### WORK ORDER
Your output should be the lines from the one with "- rewrite bool_decide_eq_true_2" through the end of the entries below, set down word for word and nothing else.

Dataset entries
□ □ □ □

Lemma links_carry_only_truthy_attributes_witness :
  "dc" <> "input" /\ "dc" <> "values" /\ truthy (JNum (Finite 20)) = true.
Proof.
  apply (links_carry_only_truthy_attributes rules host check_acrobatics JUndefined no_options []
           (RollLink (JStr "EDITOR.DND5E.Inline.CheckShort")
              {[ "skill" := JStr "acr"; "dc" := JNum (Finite 20); "ability" := JStr "dex";
                 "type" := JStr "skill" ]}));
    [left; vm_compute; reflexivity | vm_compute; reflexivity].
Defined.

(** What [enrichCheck] hands back in place of an element is
    [config.input] of the classified configuration, never [null]. *)
Lemma unbuilt_check (rs : Rules) (h : Host) (config : Config) (label : JsValue)
    (options : EnrichmentOptions) (t : list Effect) (c : Config) :
  classifyCheckValues rs h config = Return c ->
  match (enrichCheck rs h config label options t).1 with
  | Return (Input v) => v = get c "input"
  | Return Null => False
  | _ => True
  end.
Proof.
  intros Hc.
  destruct (enrichCheck_cases rs h config label options t c Hc)
    as (c1 & inv1 & t1 & Hrun & Hcases).
  assert (Hinput : (exists ws,
                      enrichCheck rs h config label options t =
                        (Return (Input (get c "input")), (t ++ ws)%list)
                      /\ ws <> [] /\ forallb is_warning ws = true) ->
                   match (enrichCheck rs h config label options t).1 with
                   | Return (Input v) => v = get c "input"
                   | Return Null => False
                   | _ => True
                   end).
  { intros (ws & -> & _). reflexivity. }
  destruct (lookupTool rs h c) as [toolIndex | err]; [| rewrite Hcases; exact I].
  destruct (lookupAbility rs h c1) as [ac|]; [| exact (Hinput Hcases)].
  destruct (inv1 || truthy (get c "tool") && negb (bool_decide (is_Some toolIndex)));
    [exact (Hinput Hcases) |].
  destruct Hcases as (c' & l & -> & _). cbn [fst].
  destruct (truthy (get c' "passive"));
    [destruct (createPassiveTag h _ _) | destruct (createRollLink h _ _)]; exact I.
Qed.

(** X14. As long as the bare word [input] is not among the values, an
    enrichment that builds nothing hands back exactly the matched text:
    what [enrichCheck] and [enrichSave] return in place of an element is
    the [input] property the configuration came with, and it is never
    [null]. *)
Theorem failed_enrichment_returns_matched_text (rs : Rules) (h : Host) (config : Config)
    (label : JsValue) (options : EnrichmentOptions) (t : list Effect) :
  (forall words, iterate (values config) = Return words -> "input" ∉ words) ->
  match (enrichCheck rs h config label options t).1 with
  | Return (Built _) => True
  | Return (Input v) => v = get config "input"
  | Return Null => False
  | Throw _ => True
  end
  /\ match (enrichSave rs h config label options t).1 with
     | Return (Built _) => True
     | Return (Input v) => v = get config "input"
     | Return Null => False
     | Throw _ => True
     end.
Proof.
  intros Hin.
  destruct (iterate (values config)) as [words | err] eqn:Hwords.
  2: { pose proof (classifyCheckValues_cases rs h config) as Hcheck.
       pose proof (classifySaveValues_cases rs h config) as Hsave.
       rewrite Hwords in Hcheck, Hsave. destruct Hcheck as [Hcheck _], Hsave as [Hsave _].
       destruct (enrichCheck_not_iterable rs h config label options t _ Hcheck) as [_ ->].
       unfold enrichSave, mbind, Fallible_bind, complete. rewrite Hsave. split; exact I. }
  destruct (classified_input_unchanged rs h config words Hwords (Hin words eq_refl))
    as [(c & Hc & Hcheck) (c' & Hc' & Hsave)].
  split.
  - pose proof (unbuilt_check rs h config label options t c Hc) as Hcore.
    destruct (enrichCheck rs h config label options t) as [[[v | e |] | err] t'];
      cbn [fst] in *; try exact I; [| contradiction].
    rewrite <- Hcheck. exact Hcore.
  - unfold enrichSave, mbind, Fallible_bind, complete. rewrite Hc'.
    destruct (lookupAbility rs h c'); cbn [fst].
    + destruct (createRollLink h _ _); exact I.
    + exact Hsave.
Qed.

Lemma failed_enrichment_returns_matched_text_witness :
  match (enrichCheck rules host check_unknown_skill JUndefined no_options []).1 with
  | Return (Built _) => True
  | Return (Input v) => v = JStr "[[/check skill=xyz]]"
  | Return Null => False
  | Throw _ => True
  end
  /\ match (enrichSave rules host check_unknown_skill JUndefined no_options []).1 with
     | Return (Built _) => True
     | Return (Input v) => v = JStr "[[/check skill=xyz]]"
     | Return Null => False
     | Throw _ => True
     end.
Proof.
  apply (failed_enrichment_returns_matched_text rules host check_unknown_skill JUndefined
           no_options []).
  intros words [= <-]. apply not_elem_of_nil.
Defined.

(** *** Saves *)

Lemma lookupAbility_is_member (rs : Rules) (h : Host) (c : Config) :
  is_Some (lookupAbility rs h c)
  <-> has_key (abilities rs) (to_string h (get c "ability")) = true.
Proof.
  unfold lookupAbility, member, has_key, has_own.
  destruct (abilities rs !! to_string h (get c "ability")) as [ac|] eqn:E.
  - rewrite bool_decide_eq_true_2 by eauto. cbn. split; eauto.
  - rewrite (bool_decide_eq_false_2 (is_Some None)) by (intros [? ?]; discriminate).
    cbn [orb]. destruct (bool_decide (_ ∈ objectPrototypeKeys)); split; eauto.
    + intros [? ?]; discriminate.
    + discriminate.
Qed.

□ □ □ □

### TASK RESPONSE
  - rewrite bool_decide_eq_true_2 by eauto. cbn. split; eauto.
  - rewrite (bool_decide_eq_false_2 (is_Some None)) by (intros [? ?]; discriminate).
    cbn [orb]. destruct (bool_decide (_ ∈ objectPrototypeKeys)); split; eauto.
    + intros [? ?]; discriminate.
    + discriminate.
Qed.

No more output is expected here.